Hickox finds she is not alone in her double-edged work life. "Scratch the surface of many architectural lighting designers, and you'll find a theatre background," she believes. In her case, making a career decision was not a clear-cut choice. "In high school I studied biology and wanted to be a doctor, but also had an interest in editing film." When the drama teacher needed a lighting designer, Hickox stepped into a role in which she would soon feel comfortable.

In college, she continued her double-major track until theatre finally won out. After graduation, Hickox worked in Washington, DC, as both a lighting designer and stage manager. In 1982 she returned to her home state of Ohio, where she took courses toward a master's degree in theatre history and criticism at Kent State University.

From there she went directly on to earn her MFA in lighting design at the University of Illinois in Urbana. "This was my finishing school," she says. "I joined IATSE at this point and worked as an electrician as well. This was great training, and I learned that electricians are your partners if you can articulate what you want."

In 1986, degree in hand, she moved permanently to New York and launched A.C. Hickox Lighting Design. "I always wanted to be a New Yorker and knew I would end up here," Hickox admits.

With her deep academic background, Hickox found teaching a natural thing to do. She has been an adjunct professor at Teacher's College at Columbia University in NYC since 1987, teaching lighting to dance educators and choreographers. "I help them see light, and ask them to evaluate performance lighting," she explains. "They learn how to hang and focus lights as well, and this helps them work with lighting designers to get a show up. It takes away the fear."

Hickox has often been on the other side of this fence, designing lighting for such choreographers as Molissa Fenley and Ann Moradian, as well as dance companies ranging from Richmond Ballet to Nai-Ni Chen Dance Company and Eglevsky Ballet Company. She has also worked with a number of opera companies, including Bronx Opera Theatre, Arizona Opera Theatre, Opera Memphis, and Indianapolis Opera. Her regional theatre experience has taken her to the Barter Theatre, the Bloomsberg Theatre Ensemble, and Capital Repertory Company, among others.

But by the late 90s, Hickox was anxious to expand her firm and at the same time go out on the road less, and not design quite as many productions each year. She had begun to do architectural projects in the early 90s, as the unofficial theatrical arm to Domingo Gonzalez Design. "I handled anything that called for theatrical fixtures," she notes.

In 1999, Hickox and Gonzalez merged their firms into Domingo Gonzalez Associates, where Hickox is the senior theatrical associate/project manager. "It's really a change to sit behind a desk," says Hickox, who works on a wide range of projects for the new firm.

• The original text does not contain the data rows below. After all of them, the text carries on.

(** ** The shell *)

Section shell.
(** [Path::exists]. *)
Variable exists_ : string -> bool.

Definition default_terminal_shell : string := if exists_ "/bin/bash" then "/bin/bash" else "sh".

Definition terminal_shell (config : option AgentConfig) : result NodegetError string :=
  match config with
  | None => Err (Other "Agent config not initialized")
  | Some c =>
      let shell := match ac_terminal_shell c with
                   | None => default_terminal_shell
                   | Some s => let s := trim s in if str_is_empty s then default_terminal_shell else s
                   end in
      if (1 <? length (components shell))%nat && negb (exists_ shell)
      then Err (InvalidInput ("Configured terminal_shell does not exist: " +:+ shell))
      else Ok shell
  end.
End shell.

(** ** One session per terminal *)

Definition reserve_terminal_id (terminal_id : string) (pool : gset string) : gset string * result NodegetError unit :=
  if bool_decide (terminal_id ∈ pool) then (pool, Err (InvalidInput ("Terminal ID '" +:+ terminal_id +:+ "' is already connected")))
  else ({[ terminal_id ]} ∪ pool, Ok tt).
Definition release_terminal_id (terminal_id : string) (pool : gset string) : gset string := pool ∖ {[ terminal_id ]}.

(** [handle_pty_url] up to the session: the reservation, the connection within its limit, the shell.  A failure releases the
    terminal again. *)
Definition pty_begin (url : result string Url) (terminal_id : string) (connect : Url -> option (result string unit)) (shell : result NodegetError string)
    (pool : gset string) : gset string * result NodegetError string :=
  match url with
  | Err e => (pool, Err (Other e))
  | Ok url =>
      match reserve_terminal_id terminal_id pool with
      | (pool', Err e) => (pool', Err e)
      | (pool', Ok _) =>
          match connect url with
          | Some (Ok _) => match shell with Ok cmd => (pool', Ok cmd) | Err e => (release_terminal_id terminal_id pool', Err e) end
          | Some (Err e) => (release_terminal_id terminal_id pool', Err (AgentConnectionError ("Failed to connect to WebSocket: " +:+ e)))
          | None => (release_terminal_id terminal_id pool', Err (AgentConnectionError "WebSocket connect timed out after 10s"))
          end
      end
  end.
(** Its end, however the session ended. *)
Definition pty_end (terminal_id : string) (pool : gset string) : gset string := release_terminal_id terminal_id pool.
(** A request that writes a letter of its method as an escape is audited as one that could not be parsed, and
    reported no more than any other, although the server runs it. *)
Theorem escaped_method_hidden {rt : RequestText} request method : request_method request = Some (method, false) ->
  method_of request = "<unparsed>"%string /\ is_sensitive (bounded (method_of request)) = false.
Proof. intros H. unfold method_of. rewrite H. by vm_compute. Qed.

(** ** The record is out of reach of scripts *)

Lemma group_lookup (L : list ((string * string) * Entry)) : NoDup L.*1 -> forall w m v,
  (fold_left group_entry L ∅ !! w ≫= assoc m) = Some v <-> exists e, ((w, m), e) ∈ L /\ v = entry_json e.
Proof.
  induction L as [|[[w0 m0] e0] L IH] using rev_ind; intros Hnd w m v.
  { simpl. rewrite lookup_empty. split; [done|]. intros (e & He & _). by apply not_elem_of_nil in He. }
  rewrite fmap_app in Hnd. apply NoDup_app in Hnd as (Hl & Hfresh & _). specialize (IH Hl). rewrite fold_left_app. cbn [fold_left group_entry].
  setoid_rewrite elem_of_app. setoid_rewrite list_elem_of_singleton.
  assert ((w, m) = (w0, m0) -> forall e, ((w, m), e) ∈ L -> False) as Hnew.
  { intros [= -> ->] e He. apply (Hfresh (w0, m0)); [apply list_elem_of_fmap; by exists ((w0, m0), e)|]. simpl. by constructor. }
  destruct (decide (w = w0)) as [->|Hw].
  - rewrite lookup_insert_eq. simpl. rewrite assoc_insert_lookup. destruct (String.eqb_spec m0 m) as [->|Hm].
    + split; [intros [= <-]; exists e0; auto|]. intros (e & [He|[= ->]] & ->); [by edestruct Hnew|done].
    + transitivity ((fold_left group_entry L ∅ !! w0 ≫= assoc m) = Some v); [by destruct (fold_left group_entry L ∅ !! w0)|]. rewrite IH.
      split; intros (e & He & ->); exists e; [auto|]. destruct He as [?|[= ]]; [done|congruence].
  - rewrite lookup_insert_ne by done. rewrite IH. split; intros (e & He & ->); exists e; [auto|]. destruct He as [?|[= ]]; [done|congruence].
Qed.
Lemma loop_range_runs_on (fuel : nat) :
  forall b a s : Z,
    a < b -> 0 < s -> Int.in_range b ->
    b + (Z.of_nat fuel - 1) * s <= Int.max_int ->
    loop (EasyIterator Z Z) fuel (RangeIterator b s) (RangeIterator a s) = None.
Proof.
  induction fuel as [| fuel IH]; intros b a s Hab Hs Hb Hmax; [reflexivity |].
  cbn [loop]. unfold it_ne.
  change (it_eq (EasyIterator Z Z)) with (@operator_eq Z Z).
  rewrite range_eq.
  destruct (Z.eqb_spec b a) as [E | _]; [lia |]. cbn [bind negb].
  change (it_star (EasyIterator Z Z) (RangeIterator b s)) with (@Ok Z b).
  rewrite range_it_inc.
  destruct fuel as [| fuel']; [reflexivity |].
  assert (Hin : Int.in_range (b + s)) by (int_bounds; nia).
  unfold Int.add. rewrite (wrap_in_range Hin).
  rewrite IH; [reflexivity | lia | assumption | assumption |].
  rewrite Nat2Z.inj_succ in *. lia.
Qed.

(** X4: [range] does not check the direction of its step.  With a positive
    step and [end] at least one step below [begin], the end cursor lies
    below [begin] and the begin cursor moves away from it: the loop is still
    running after every number of iterations that keeps the cursor within
    [int]. *)
Theorem range_wrong_direction_runs_on (b e s : Z) (fuel : nat) :
  Int.in_range b -> Int.in_range e -> Int.in_range (e - b) ->
  0 < s -> s <= b - e ->
  b + (Z.of_nat fuel - 1) * s <= Int.max_int ->
  traverse fuel (range b e s) = None.
Proof.
  intros Hb He Hd Hs Hdist Hmax.
  assert (Hs0 : s <> 0) by lia.
  rewrite (range_ok Hs0 Hb He Hd) by lia.
  cbn [traverse wrap beginIterator endIterator].
  apply loop_range_runs_on; try assumption.
  pose proof (Z.rem_bound_pos_neg (e - b) s Hs ltac:(lia)). lia.
Qed.

Lemma range_wrong_direction_runs_on_witness :
  traverse 1000 (range 10 2 3) = None.
Proof.
  refine (@range_wrong_direction_runs_on 10 2 3 1000 _ _ _ _ _ _);
    int_bounds; lia.
Defined.


(** ** Callback cursors *)

(** X5: a counting cursor bound to [compare::Never] equals no end cursor,
    live or exhausted, at any time: the loop over it is still running after
    every number of iterations. *)
Theorem never_compared_cursor_runs_on (v A : Z) (e : Iterator Z Z) (fuel : nat) :
  loop (EasyIterator Z Z) fuel
    (CallbackIterator (Some v) (increment.ByValue A) dereference.ByValue
       compare.Never) e
  = None.
Proof.
  revert v. induction fuel as [| fuel IH]; intros v; [reflexivity |].
  cbn [loop]. unfold it_ne. cbn [it_eq it_star it_inc EasyIterator].
  assert (Heq : operator_eq
                  (CallbackIterator (Some v) (increment.ByValue A)
                     dereference.ByValue compare.Never) e = Ok false).
  { unfold operator_eq, operator_bool. cbn [CallbackIterator current negb].
    destruct (current e); reflexivity. }
  rewrite Heq. cbn [bind negb].
  change (fst (operator_star
                 (CallbackIterator (Some v) (increment.ByValue A)
                    dereference.ByValue compare.Never)))
    with (@Ok Z v).
  change (operator_inc
            (CallbackIterator (Some v) (increment.ByValue A)
               dereference.ByValue compare.Never))
    with (@Ok unit tt,
          CallbackIterator (Some (Int.add v A)) (increment.ByValue A)
            (@dereference.ByValue Z) (@compare.Never Z)).
  cbn [fst snd bind]. rewrite IH. reflexivity.
Qed.

Lemma callback_inc (T U : Type) (o : option T)
    (cb : option T -> outcome (option T)) (d : T -> outcome U)
    (c : T -> T -> outcome bool) :
  operator_inc (CallbackIterator o cb d c)
  = match cb o with
    | Ok o' => (Ok tt, CallbackIterator o' cb d c)
    | Throw ex => (Throw ex, CallbackIterator o cb d c)
    | Undefined => (Undefined, CallbackIterator o cb d c)
    end.
Proof. reflexivity. Qed.

Lemma callback_eq_exhausted (T U : Type) (o : option T)
    (cb : option T -> outcome (option T)) (d : T -> outcome U)
    (c : T -> T -> outcome bool) (e : Iterator T U) :
  current e = None ->
  operator_eq (CallbackIterator o cb d c) e
  = Ok (match o with Some _ => false | None => true end).
Proof.
  intros He. unfold operator_eq, operator_bool. cbn [CallbackIterator current].
  rewrite He. destruct o; reflexivity.
Qed.

(** X6: a callback cursor whose callback resets the held value ends the
    iteration: looped against any exhausted end cursor it yields the start
    value and every value the callback produced before the reset, and the
    comparison strategy is never reached (it may be any function); started
    exhausted it yields nothing. *)
Theorem callback_reset_ends_iteration (T : Type)
    (cb : option T -> outcome (option T)) (c : T -> T -> outcome bool)
    (e : Iterator T T) (v : T) (vs : list T) (fuel : nat) :
  current e = None ->
  generates cb v vs ->
  (List.length vs + 1 < fuel)%nat ->
  loop (EasyIterator T T) fuel (CallbackIterator (Some v) cb dereference.ByValue c) e
  = Some (Ok (v :: vs)) /\
  loop (EasyIterator T T) fuel (CallbackIterator None cb dereference.ByValue c) e
  = Some (Ok []).
Proof.
  intros He Hgen Hf.
  assert (Hend : forall fuel', (0 < fuel')%nat ->
            loop (EasyIterator T T) fuel'
              (CallbackIterator None cb dereference.ByValue c) e = Some (Ok [])).
  { intros [| fuel'] H0; [lia |]. cbn [loop]. unfold it_ne.
    cbn [it_eq EasyIterator]. rewrite (callback_eq_exhausted _ _ _ _ _ He).
    reflexivity. }
  split; [| apply Hend; lia].
  revert v fuel Hgen Hf. induction vs as [| v' vs IH]; intros v fuel Hgen Hf;
    (destruct fuel as [| fuel]; [lia |]);
    cbn [loop]; unfold it_ne; cbn [it_eq it_star it_inc EasyIterator];
    rewrite (callback_eq_exhausted _ _ _ _ _ He); cbn [bind negb];
    change (fst (operator_star (CallbackIterator (Some v) cb dereference.ByValue c)))
      with (@Ok T v);
    rewrite callback_inc; cbn [generates] in Hgen.
  - rewrite Hgen. cbn [fst snd bind].
    rewrite Hend by (cbn [List.length] in Hf; lia). reflexivity.
  - destruct Hgen as [Hstep Hrest]. rewrite Hstep. cbn [fst snd bind].
    rewrite (IH v' fuel Hrest) by (cbn [List.length] in Hf; lia). reflexivity.
Qed.

Lemma callback_reset_ends_iteration_witness :
  let countdown := fun o : option Z =>
    match o with
    | Some x => if x =? 1 then Ok None else Ok (Some (x - 1))
    | None => Ok None
    end in
  loop (EasyIterator Z Z) 5
    (CallbackIterator (Some 3) countdown dereference.ByValue (fun _ _ => Undefined))
    (CallbackIterator None countdown dereference.ByValue (fun _ _ => Undefined))
  = Some (Ok [3; 2; 1]).
Proof.
  intros countdown.
  refine (proj1 (@callback_reset_ends_iteration Z countdown (fun _ _ => Undefined)
            (CallbackIterator None countdown dereference.ByValue
               (fun _ _ => Undefined))
            3 [2; 1] 5 eq_refl _ _)).
  - cbn. repeat split.
  - cbn. lia.
Defined.


(** ** [zip] of any number of sequences *)

Lemma tuple_increment_cons (k : IteratorType) (ks : list IteratorType)
    (a : iter k) (r : tuple ks) :
  increment.getReferenceTuple (k :: ks) ((a, r) : tuple (k :: ks))
  = (a1 <- it_inc k a ;; r1 <- increment.getReferenceTuple ks r ;; Ok (a1, r1)).
Proof. reflexivity. Qed.

Lemma tuple_dereference_cons (k : IteratorType) (ks : list IteratorType)
    (a : iter k) (r : tuple ks) :
  dereference.getReferenceTuple (k :: ks) ((a, r) : tuple (k :: ks))
  = (y1 <- it_star k a ;; r1 <- dereference.getReferenceTuple ks r ;; Ok (y1, r1)).
Proof. reflexivity. Qed.

Lemma tuple_increment_last (ks : list IteratorType) :
  forall (k : IteratorType) (t t' : tuple (k :: ks)),
    increment.getReferenceTuple (k :: ks) t = Ok t' ->
    it_inc (last_type k ks) (tuple_last k ks t) = Ok (tuple_last k ks t').
Proof.
  induction ks as [| k' ks IH]; intros k [a r] [a' r'] H;
    rewrite tuple_increment_cons in H;
    destruct (it_inc k a) as [a1 | |] eqn:Ea; cbn [bind] in H;
    try discriminate; cbn [tuple_last last_type fst snd].
  - destruct r, r'. injection H as <-. exact Ea.
  - destruct (increment.getReferenceTuple (k' :: ks) r) as [r1 | |] eqn:E;
      cbn [bind] in H; try discriminate.
    injection H as -> ->. exact (IH k' r r' E).
Qed.

Lemma tuple_dereference_last (ks : list IteratorType) :
  forall (k : IteratorType) (t : tuple (k :: ks)) (x : value_tuple (k :: ks)),
    dereference.getReferenceTuple (k :: ks) t = Ok x ->
    it_star (last_type k ks) (tuple_last k ks t) = Ok (value_last k ks x).
Proof.
  induction ks as [| k' ks IH]; intros k [a r] [y ys] H;
    rewrite tuple_dereference_cons in H;
    destruct (it_star k a) as [y1 | |] eqn:Ea; cbn [bind] in H;
    try discriminate; cbn [tuple_last value_last last_type fst snd].
  - destruct ys. injection H as <-. exact Ea.
  - destruct (dereference.getReferenceTuple (k' :: ks) r) as [r1 | |] eqn:E;
      cbn [bind] in H; try discriminate.
    injection H as -> ->. exact (IH k' r ys E).
Qed.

Hickox is currently working on the lighting for an expansion at the South Street Seaport Museum in New York City. "They enclosed a courtyard between two buildings to use as a lobby with a skylight for the ceiling," she explains. Mock-ups of the proposed lighting allowed the architects and museum staff to see what the lighting would look like as it came through the glass. Fixtures would be hung on the exterior walls of the surrounding buildings. Hickox is no stranger to museum lighting; she recently wrote the Master Plan for the New York City Transit Museum in Brooklyn.

Domingo Gonzalez Associates also designed the lighting for the auditorium, lobby, and public spaces at Roundabout Theatre Company's new home in the former Selwyn Theatre (now American Airlines Theatre) in Manhattan, with Hickox as project manager. "It was interesting representing the client's long-term lighting requirements for elegance, safety, security, and ease of maintenance, as opposed to working on the more transient lighting for a production," she notes.

Last year at LDI in Orlando, Hickox moderated a panel on the transition from theatrical to architectural lighting design. She is proof that this transition does not have to be a mutually exclusive one. "I am still constantly working, and will never leave the theatre," she confirms. "I'm very lucky to have both worlds."